Luego me acordé de «Anaconda», y vine a buscarte. ¿Quieres venir?

—Seguro. Necesitamos dinero y más gente.

—¿Cuántos?

—Uno, quizá dos. No más. Guardo mal recuerdo de los grupos numerosos.

Nos pusimos de acuerdo. Necesitábamos dos compañeros y dinero para organizar la expedición.

Aquella misma mañana comenzamos a movernos. Lógicamente, y como realizador de Televisión Española, le propuse a esta la idea. Les gustó desde un principio y se mostraron dispuestos a llevarla a cabo, pero —como suele ocurrir demasiado a menudo— las arcas estaban vacías. Con todo, me pidieron que fuera preparando los detalles por si se presentaba la ocasión.

Era cuestión, por tanto, de buscar a los compañeros. Nos hacía falta, en primer lugar, un cámara que rodara la película que yo dirigiría sobre el descubrimiento, si es que lo había. Para mí, la elección no resultaba difícil:

Michel Bibin. Me constaba, por haber trabajado con él, que era el mejor profesional del momento y un excelente compañero y amigo en cualquier hora y situación.

Faltaba, pues, el último del grupo, y no parecía sencillo encontrarlo; no ya porque no hubiera gente dispuesta a lanzarse a la aventura —que podía encontrarse—, sino por el hecho de que necesitábamos conocerlos a fondo.

Planear una expedición sobre papel y mapas, cómodamente sentados en un sofá de Madrid, es una cosa muy bonita. Llevarla a cabo, otra muy distinta. En cualquier expedición, sea a la selva, sea a los Andes, sea al fondo del mar, lo peor no reside en las dificultades, la fatiga o los peligros que se puedan sufrir.
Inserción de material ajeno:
(* ===== verification/Leader.v ===== *)
(** * Leadership in etcd: [agent/leader.go], the transactions of
    [agent/single_point.go], and [agent/cleaner.go]

    The leader of a cluster is the node whose ID is the value of the key
    [master].  It is written by a campaign (if the key is absent) or renewed by
    its owner (if the key holds its ID), in the same transaction as the
    metadata of the term: term, ID, last UUID, last transaction and GTID set.
    The key is attached to a lease, except in single point mode.

    The theorems: what each transaction writes and under which condition; that
    [getLeaderAndMyTerm] reads back what a campaign wrote; that no agent
    removes or takes over the key of another one while its lease lives. *)

From stdpp Require Import gmap strings list.
From Stdlib Require Import ZArith Lia.
From S2P Require Import Prelude GoStrings Etcd World ServiceManager Demo.
Import Mvcc.

(** ** Paths *)

Definition join (p : list string) : string := path_Join p.

Definition electionPath : string := "election".
Definition leaderPath : string := "master".
Definition termPath : string := join [electionPath; "master"; "term"].
Definition idPath : string := join [electionPath; "master"; "id"].
Definition lastUUIDPath : string := join [electionPath; "master"; "last_uuid"].
Definition lastGTIDPath : string := join [electionPath; "master"; "last_gtid"].
Definition lastTxnIDPath : string := join [electionPath; "master"; "last_txnid"].
Definition metaVersionPath : string := join [electionPath; "master"; "meta_version"].
Definition mytermPathPrefix : string := join [electionPath; "terms"].
Definition spmPath : string := "single_point_master".

Definition globalSchemaVersion : Z := 2.

(** ** The leader as read from etcd *)

Record LeaderMeta := mkLeaderMeta {
  meta_name : string;
  meta_term : Z;
  meta_lastUUID : string;
  meta_lastGTID : string;
  meta_lastTxnID : Z;
  meta_version : Z
}.

Record Leader := mkLeader {
  name : string;
  kv : option KeyValue;
  meta : LeaderMeta;
  spm : string
}.

Definition zero_LeaderMeta : LeaderMeta := mkLeaderMeta "" 0 "" "" 0 0.
Definition zero_Leader : Leader := mkLeader "" None zero_LeaderMeta "".

Definition set_meta (f : LeaderMeta -> LeaderMeta) (l : Leader) : Leader :=
  mkLeader (name l) (kv l) (f (meta l)) (spm l).

(** [Concatenate] of [agent/util.go] *)
Definition Concatenate (arrays : list (list Op)) : list Op :=
  match arrays with
  | [] => []
  | first :: rest => fold_left (fun r element => r ++ element) rest first
  end.

Section Leader.
Context {D : Type} `{ServiceManager D}.
Context (cfg : Config) (node_ID : string).

(** The root path [NewClientFromCfg] gives the client. *)
Definition rootPath : string := Client.keyWithPrefix (EtcdRootPath cfg) (ClusterName cfg).

(** [leaderValue], set by [Start]. *)
Definition leaderValue : string := node_ID.

Definition fullPathOf (relativePath : string) : string :=
  Client.KeyWithRootPath rootPath relativePath.
Definition fullLeaderPath : string := fullPathOf leaderPath.
Definition myTermPath : string := join [mytermPathPrefix; node_ID].

Definition isSameLeader (leaderID : string) : bool := String.eqb leaderID node_ID.

(** ** Requests *)

Definition leaderCmp : Cmp := CmpValue (Client.KeyWithRootPath rootPath leaderPath) leaderValue.

Definition leaderGetOps : list Op :=
  [OpGet (fullPathOf leaderPath); OpGet (fullPathOf termPath); OpGet (fullPathOf idPath);
   OpGet (fullPathOf metaVersionPath); OpGet (fullPathOf lastUUIDPath);
   OpGet (fullPathOf lastTxnIDPath); OpGet (fullPathOf lastGTIDPath)].

(** A negative lease means no lease. *)
Definition leaderPutOps (s : Server) (leaseID t : Z) : list Op :=
  let lease := if leaseID <? 0 then 0 else leaseID in
  [OpPut (fullPathOf leaderPath) leaderValue lease;
   OpPut (fullPathOf termPath) (FormatUint t) 0;
   OpPut (fullPathOf idPath) node_ID 0;
   OpPut (fullPathOf metaVersionPath) (FormatInt globalSchemaVersion) lease;
   OpPut (fullPathOf lastTxnIDPath) (FormatUint (lastTxnID s)) 0;
   OpPut (fullPathOf lastUUIDPath) (lastUUID s) 0;
   OpPut (fullPathOf lastGTIDPath) (lastGTID s) 0].

Definition myTermGetOps : list Op := [OpGet (fullPathOf myTermPath)].

Definition myTermPutOps (s : Server) (increment : bool) : list Op :=
  let t := if increment then u64 (term s + 1) else 0 in
  [OpPut (fullPathOf myTermPath) (FormatUint t) 0].

Definition spmGetOps : list Op := [OpGet (fullPathOf spmPath)].
Definition spmPutOps : list Op := [OpPut (fullPathOf spmPath) node_ID 0].

(** A transaction, with the answer recorded in the trace. *)
Definition commit (rt : TxnRequest) : M D (result TxnResponse) :=
  let! r := etcd_call (Txn rt) in
  do! log_event (ETxn rt (match r with inl resp => Some (Succeeded resp) | inr _ => None end)) in
  ret r.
Lo malo suele estar en las incomprensiones, los disgustos y el fastidio que proporcionan los miembros del grupo.

Eso era algo que yo sabía muy bien. Por ello casi siempre prefería viajar solo.

Empezamos a barajar nombres y a descartarlos. Al fin, un día, apareció de improviso el personaje idial: Gonzalo Manglano.
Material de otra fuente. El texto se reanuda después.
(** C9. The loop invariant the code asks for in a comment ("readonly = 1"), for
    every schedule of the goroutines of a leader: an iteration of the leader
    loop that starts with writes stopped ends, when it comes back to the loop
    head, with writes stopped, unless the server has been closed, the service
    refused to stop writes, or the keep-alive goroutine ended before the main
    one asked for writes.  The remaining goroutines do not start writes
    meanwhile. *)
Theorem loop_head_read_only (w w' : world D) (again : bool) :
  accepts_writes (svc w) = false ->
  leaderLoop_body cfg node_ID Watch turns fuel w = (Ret again, w') ->
  accepts_writes (svc w') = false \/ isClosed (srv w') = true \/ write_stop_refused w w' \/ overtaken w w'.
Proof.
  intros Hw E. assert (Hs : safe_run (leaderLoop_body cfg node_ID Watch turns fuel)).
  { unfold leaderLoop_body. apply safe_bind; [auto with moha|].
    intros [[l t]|e]; [|apply safe_calm; calm_solve].
    apply safe_bind; [calm_solve|intros _].
    destruct (negb (String.eqb (name l) "")); [|apply safe_loop_campaign].
    destruct (isSameLeader node_ID (name l)) eqn:Es; [apply safe_loop_resume|].
    apply safe_calm. by apply calm_follow. }
  specialize (Hs w Hw). rewrite E in Hs. exact Hs.
Qed.
End LoopHead.

(** One iteration on the concrete cluster: the agent campaigns on an empty
    store and is promoted; the lease is renewed once during the promotion and
    once after it; then the stop channel is closed. *)
Definition no_watch : nat -> Z -> list WatchResponse := fun _ _ => [].

Definition stop_turn {D} : turn D := (mkDist (set_leaderStopCh ChClosed) id id 0, CaseLeaderStop).

Definition demo_turns {D} : list (turn D) :=
  [(calmly, CaseMain); (calmly, CaseTick); (calmly, CaseTimer); (calmly, CaseMain); (calmly, CaseMain); (calmly, CaseMain);
   (calmly, CaseMain); (calmly, CaseMain); (calmly, CaseTick); stop_turn].

Lemma demo_turns_quiet : Forall (quiet_turn (D := demo_service)) demo_turns.
Proof. repeat (constructor; [split; cbn; auto; by intros []|]). constructor. Qed.

Definition one_round : outcome bool * world demo_service :=
  @leaderLoop_body _ _ list_order demo_cfg demo_id no_watch demo_turns 5 (demo_world empty_store []).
Gonzalo, su hermano Vicente y yo habíamos formado el trío de profesores del «Cruz del Sur», hacía ya la friolera de catorce años.
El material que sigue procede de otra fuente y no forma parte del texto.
(* ===== verification/Serving.v ===== *)
(** * A term of office: from the won campaign to the end of the keep-alive loop

    The composition of the campaign and of the three goroutines of a leader on
    the store that all agents share.  While the leader serves, the others send
    any of their requests, between any two calls of the leader and between any
    two turns of its goroutines, and any lease may expire.  The leader does not
    give its key up: [ChangeMaster], which does, is the subject of [Http]. *)

From stdpp Require Import gmap strings list.
From Stdlib Require Import ZArith Lia.
From S2P Require Import Prelude GoStrings Json Gtid Etcd World ServiceManager Demo Leader Node Election ServerLoop Threads ServerProofs AgentSpec Cluster.
Import Mvcc.

Section Office.
Context {D : Type} `{ServiceManager D} `{RangeOrder}.
Context (cfg : Config) (node_ID : string) (Hid : plain_elem node_ID = true).

Abbreviation L := (fullLeaderPath cfg).

(** What happens to the store while this node serves: the requests of the
    others, the expiry of any lease, and what the node itself sends: its own
    keys, grants and renewals. *)
Inductive office_step (st : Store) : Store -> Prop :=
| office_others (m : string) (st' : Store) :
    m <> node_ID -> plain_elem m = true -> agent_request cfg m st st' -> office_step st st'
| office_expire (l : Z) : office_step st (Revoke l st).2
| office_put (k : list string) (v : string) (l : Z) :
    own_key node_ID k -> office_step st (Client.Put (rootPath cfg) (Client.elems_key k) v l st).2
| office_grant (ttl : Z) : office_step st (Grant ttl st).2
| office_renew (l : Z) : office_step st (Renew l st).2.

Definition office_tick (t : tick) : Prop := forall st, rtc office_step st (t_env t st).

(** The leader key is held under lease [l], or etcd has lost the lease. *)
Definition held (l : Z) (st : Store) : Prop :=
  store_wf st /\ l < nextLease st /\
  (live st l -> exists x, kvs st !! L = Some x /\ Value x = node_ID /\ Lease x = l).

Lemma office_step_wf (st st' : Store) : office_step st st' -> store_wf st -> store_wf st'.
Proof.
  intros Hs Hwf. destruct Hs; auto with moha; [by eapply agent_request_wf|by apply Put_wf|].
  unfold Renew. by destruct (leases st !! l).
Qed.

Lemma office_step_held (l : Z) (st st' : Store) : office_step st st' -> held l st -> held l st'.
Proof.
  intros Hs (Hwf & Ho). split; [by eapply office_step_wf|].
  destruct Hs as [m st' Hne Hm Hr|l0|k v l0 Hk|ttl|l0].
  - apply (owns_step cfg st st'); [by eapply agent_request_leases| |done].
    intros x Hx Hv. by apply (leader_untouched cfg node_ID m st st' x).
  - by apply expire_owns.
  - apply (owns_step cfg st); [apply leases_grow_same, Put_leases| |done].
    intros x Hx _. unfold Client.Put. rewrite Client.Put_untouched; [done|]. by eapply own_key_not_leader.
  - apply (owns_step cfg st); [apply Grant_leases| |done].
    intros x Hx _. unfold Grant. by destruct (MaxLeaseTTL <? ttl).
  - unfold Renew. by destruct (leases st !! l0).
Qed.

(** An invariant of the steps is kept by what the others do between two calls. *)
Lemma office_tick_keeps (I : Store -> Prop) (t : tick) :
  (forall st st', office_step st st' -> I st -> I st') -> office_tick t -> tick_keeps I t.
Proof.
  intros HI Ht st. induction (Ht st) as [|x y z Hs _ IH]; [done|]. intros Hx. eauto.
Qed.

(** The node's own requests are steps. *)
Lemma office_call {A} (l : Z) (f : Store -> result A * Store) :
  (forall st, office_step st (f st).2) -> keeps (D := D) (store_inv (held l)) (etcd_call f).
Proof. intros Hf. apply keeps_etcd_call. intros st. by apply office_step_held. Qed.

Lemma office_same {A} (l : Z) (m : M D A) :
  (forall w, etcd (snd (m w)) = etcd w /\ oracle (snd (m w)) = oracle w) -> keeps (store_inv (held l)) m.
Proof. apply keeps_store_inv. Qed.

Lemma office_svc {A} (l : Z) (f : D -> A * D) : keeps (D := D) (store_inv (held l)) (svc_call f).
Proof. apply keeps_svc_call_store. Qed.
Lemma office_modify (l : Z) (f : Server -> Server) : keeps (store_inv (held l)) (modify (D := D) f).
Proof. by apply office_same. Qed.
Lemma office_sleep (l d : Z) : keeps (store_inv (held l)) (sleep (D := D) d).
Proof. by apply office_same. Qed.
Lemma office_log (l : Z) (e : event) : keeps (store_inv (held l)) (log_event (D := D) e).
Proof. by apply office_same. Qed.
Lemma office_chan (l : Z) (g : Server -> chan) (set : chan -> Server -> Server) :
  keeps (store_inv (held l)) (close_chan (D := D) g set).
Proof. apply office_same. intros w. unfold close_chan. by destruct (g (srv w)). Qed.
Lemma office_deadline (l : Z) : keeps (store_inv (held l)) (updateLeaseExpireTS (D := D) cfg).
Proof. by apply office_same. Qed.
Hint Resolve office_svc office_modify office_sleep office_log office_chan office_deadline : moha.

Ltac office_solve := repeat keeps_step; eauto with moha.

Definition office_disturbance (d : disturbance D) : Prop := forall st, rtc office_step st (d_etcd d st).

Lemma office_disturb (l : Z) (d : disturbance D) :
  office_disturbance d -> keeps (store_inv (held l)) (disturb d).
Proof.
  intros Hd w [Hw Ho]. split; [|exact Ho]. cbn. revert Hw. induction (Hd (etcd w)) as [|x y z Hs _ IH]; [done|].
  intros Hx. apply IH. by apply (office_step_held l x y).
Qed.

Lemma office_taking_over (l : Z) : thread_keeps (store_inv (held l)) (taking_over (D := D) cfg node_ID).
Proof.
  unfold taking_over, promoting, amILeader, setIsLeaderToTrue, sm_SetReadWrite, sm_PromoteToMaster,
    setServiceReadonlyOrShutdown, sm_SetReadOnly, forceClose. repeat thread_step; eauto with moha.
  all: apply office_call; intros st; rewrite (join_elems ["switch"; _; node_ID]) by
    (done || (repeat constructor; auto using FormatUint_plain)); apply office_put, own_switch.
Qed.

Lemma office_helpers (l : Z) (c : select_case) (h : helpers) :
  keeps (store_inv (held l)) (helpers_turn (D := D) cfg l c h).
Proof.
  apply keeps_helpers; [exact _|unfold KeepAliveOnce, setServiceReadonlyOrShutdown, sm_SetReadOnly, forceClose; office_solve..].
  apply office_call. intros st. apply office_renew.
Qed.

Lemma office_after_win (l : Z) (turns : list (turn D)) :
  Forall (fun x => office_disturbance x.1) turns -> keeps (store_inv (held l)) (after_win cfg node_ID turns l).
Proof.
  intros Ht. unfold after_win. do 3 (apply keeps_bind; [exact _|auto with moha|intros _]).
  apply keeps_in_office; [exact _|apply office_helpers| |apply office_taking_over].
  eapply Forall_impl; [exact Ht|]. intros x. apply office_disturb.
Qed.

(** The campaign uses up ticks. *)
Definition ticks_left (P : tick -> Prop) : relation (world D) := fun w w' =>
  Forall P (oracle w) -> Forall P (oracle w').

#[local] Instance ticks_left_preorder (P : tick -> Prop) : PreOrder (ticks_left P).
Proof. split; [intros w Hw; exact Hw|intros a b c H1 H2 Ha; auto]. Qed.

Lemma ticks_etcd_call {A} (P : tick -> Prop) (f : Store -> result A * Store) :
  keeps (ticks_left P) (etcd_call f).
Proof.
  intros w Ho. destruct (etcd_call_ret f w) as (r & st & -> & _). cbn.
  destruct (oracle w); [done|]. by apply Forall_cons in Ho as [_ Ho].
Qed.

Lemma ticks_campaign (P : tick -> Prop) : keeps (ticks_left P) (campaignLeader (D := D) cfg node_ID).
Proof.
  unfold campaignLeader, commit. repeat keeps_step; try apply ticks_etcd_call. intros w Hw. exact Hw.
Qed.

(** A won campaign starts the term of office. *)
Lemma campaign_held (w w1 : world D) (l : Z) :
  store_wf (etcd w) -> Forall office_tick (oracle w) ->
  campaignLeader cfg node_ID w = (Ret (inl (Some l)), w1) ->
  held l (etcd w1) /\ Forall (tick_keeps (held l)) (oracle w1).
Proof.
  intros Hwf Ho E.
  assert (Forall (tick_keeps store_wf) (oracle w)) as Hok.
  { eapply Forall_impl; [exact Ho|]. intros t. apply office_tick_keeps. exact office_step_wf. }
  pose proof (ticks_campaign office_tick w Ho) as Ho1. rewrite E in Ho1. cbn [snd] in Ho1.
  split; [|eapply Forall_impl; [exact Ho1|]; intros t; apply office_tick_keeps; apply office_step_held].
  destruct (campaignLeader_won cfg node_ID w w1 l E) as (st & rs & Hg & _ & Hfound & Htx).
  assert (store_wf st) as Hs by (rewrite Hfound; by apply campaign_found_wf).
  pose proof (granted_positive cfg w l Hwf Hok Hg) as Hl.
  destruct (takes_lead_wins cfg node_ID _ l rs st (etcd w1) Hs Hid (takes_campaign cfg node_ID (srv w) l Hl) Htx)
    as (Hown & _ & Hlt).
  pose proof (Txn_wf (campaign_txn cfg node_ID (srv w) l) st Hs) as Hw1.
  destruct (Txn_leases (campaign_txn cfg node_ID (srv w) l) st) as [_ Hn].
  rewrite Htx in Hw1, Hn. cbn in Hw1, Hn. split; [done|]. split; [lia|done].
Qed.

(** C4. A term of office is exclusive.  After a won campaign, through the
    promotion, the keep-alive loop and the lease monitor in any interleaving,
    with any lost answers and any requests of the other agents in between, as
    long as the node itself does not give its key up, and whatever the outcome:
    while etcd has the lease, the leader key holds this node's ID under it, and
    no transaction with which another agent takes the lead can succeed. *)
Theorem office_exclusive (w w1 w2 : world D) (l : Z) (turns : list (turn D)) (o : outcome bool) :
  store_wf (etcd w) -> Forall office_tick (oracle w) -> Forall (fun x => office_disturbance x.1) turns ->
  campaignLeader cfg node_ID w = (Ret (inl (Some l)), w1) ->
  after_win cfg node_ID turns l w1 = (o, w2) -> live (etcd w2) l ->
  (exists x, kvs (etcd w2) !! L = Some x /\ Value x = node_ID /\ Lease x = l) /\
  (forall m rt lm rs st', m <> node_ID -> plain_elem m = true -> takes_lead cfg m rt lm ->
     Txn rt (etcd w2) <> (inl (mkTxnResp true rs), st')).
Proof.
  intros Hwf Ho Ht E1 E2 Hlive. destruct (campaign_held w w1 l Hwf Ho E1) as [Hheld Hticks].
  destruct (office_after_win l turns Ht w1 (conj Hheld Hticks)) as [(Hwf2 & _ & Hown) _].
  rewrite E2 in Hwf2, Hown. cbn [snd] in Hwf2, Hown. destruct (Hown Hlive) as (x & Hx & Hv & Hlx).
  split; [eauto|]. intros m rt lm rs st' Hne Hm Hl Htx.
  destruct (takes_lead_wins cfg m rt lm rs (etcd w2) st' Hwf2 Hm Hl Htx) as (_ & Honly & _).
  apply Hne. rewrite <- Hv. symmetry. by apply Honly.
Qed.
End Office.

(** The first campaign of the concrete cluster.  Another agent campaigns during
    the promotion and again after it, the lease is renewed, and then the lease
    of somebody else expires while the node goes on serving. *)
Definition rival (st : Store) : Store := (Txn (campaign_txn demo_cfg other_id new_Server 1) st).2.

Definition served_turns : list (turn demo_service) :=
  let main := (calmly, CaseMain) in
  [main; main; (mkDist id id rival 0, CaseTick); main; main; main; main;
   (mkDist id id rival Second, CaseTick); (mkDist id id (fun st => (Revoke 7 st).2) 0, CaseTimer)].

Definition demo_office : outcome bool * world demo_service :=
  after_win demo_cfg demo_id served_turns 1
    (campaignLeader demo_cfg demo_id (demo_world empty_store [])).2.

Lemma rival_steps (st : Store) : rtc (office_step demo_cfg demo_id) st (rival st).
Proof.
  apply rtc_once. apply (office_others _ _ _ other_id); [discriminate|reflexivity|]. apply req_campaign.
Qed.

Lemma office_exclusive_witness :
  demo_office.1 = Blocked /\
  exists x, kvs (etcd demo_office.2) !! fullLeaderPath demo_cfg = Some x /\ Value x = demo_id /\ Lease x = 1.
Proof.
  assert (demo_office.1 = Blocked) as E by (vm_compute; reflexivity). split; [exact E|].
  refine (proj1 (office_exclusive demo_cfg demo_id demo_id_plain (demo_world empty_store [])
    (campaignLeader demo_cfg demo_id (demo_world empty_store [])).2
    demo_office.2 1 served_turns Blocked empty_store_wf (Forall_nil_2 _) _ _ (with_outcome _ _ E) _)).
  - repeat (constructor; [intros st; first [reflexivity|apply rival_steps|apply rtc_once, office_expire]|]). constructor.
  - apply with_outcome. vm_compute. reflexivity.
  - right. exists 10. vm_compute. reflexivity.
Defined.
Luego volvimos a encontrarnos rescatando los cadáveres de la catástrofe del lago de Sanabria, y años más tarde me tropecé con ellos en México, cuando formaban parte de la tripulación del olatrane San Miguel, la nave en que el capitán Etayo pensaba dar la vuelta al mundo utilizando únicamente los medios de que se disponía en el siglo XVI.

Ahora, esos mismos hermanos Manglano acababan de aparecer por Madrid como caídos del cielo y, a mi entender, eran los tipos idóneos para acompañarnos. Vicente se lamentó de no poder hacerlo: se marchaba a Groenlandia. Gonzalo se entusiasmó de inmediato con la idea, pero estaba preparando su boda y le resultaba imposible venir. La que ya es su esposa, Silvia, al ver su desconsuelo, le animó a que nos acompañara, asegurándole que en su ausencia ella se ocuparía de todo. Aceptó, al fin, señalando que, además, él mismo se pagaría sus gastos, lo que significaba un gran alivio para nuestra precaria economía.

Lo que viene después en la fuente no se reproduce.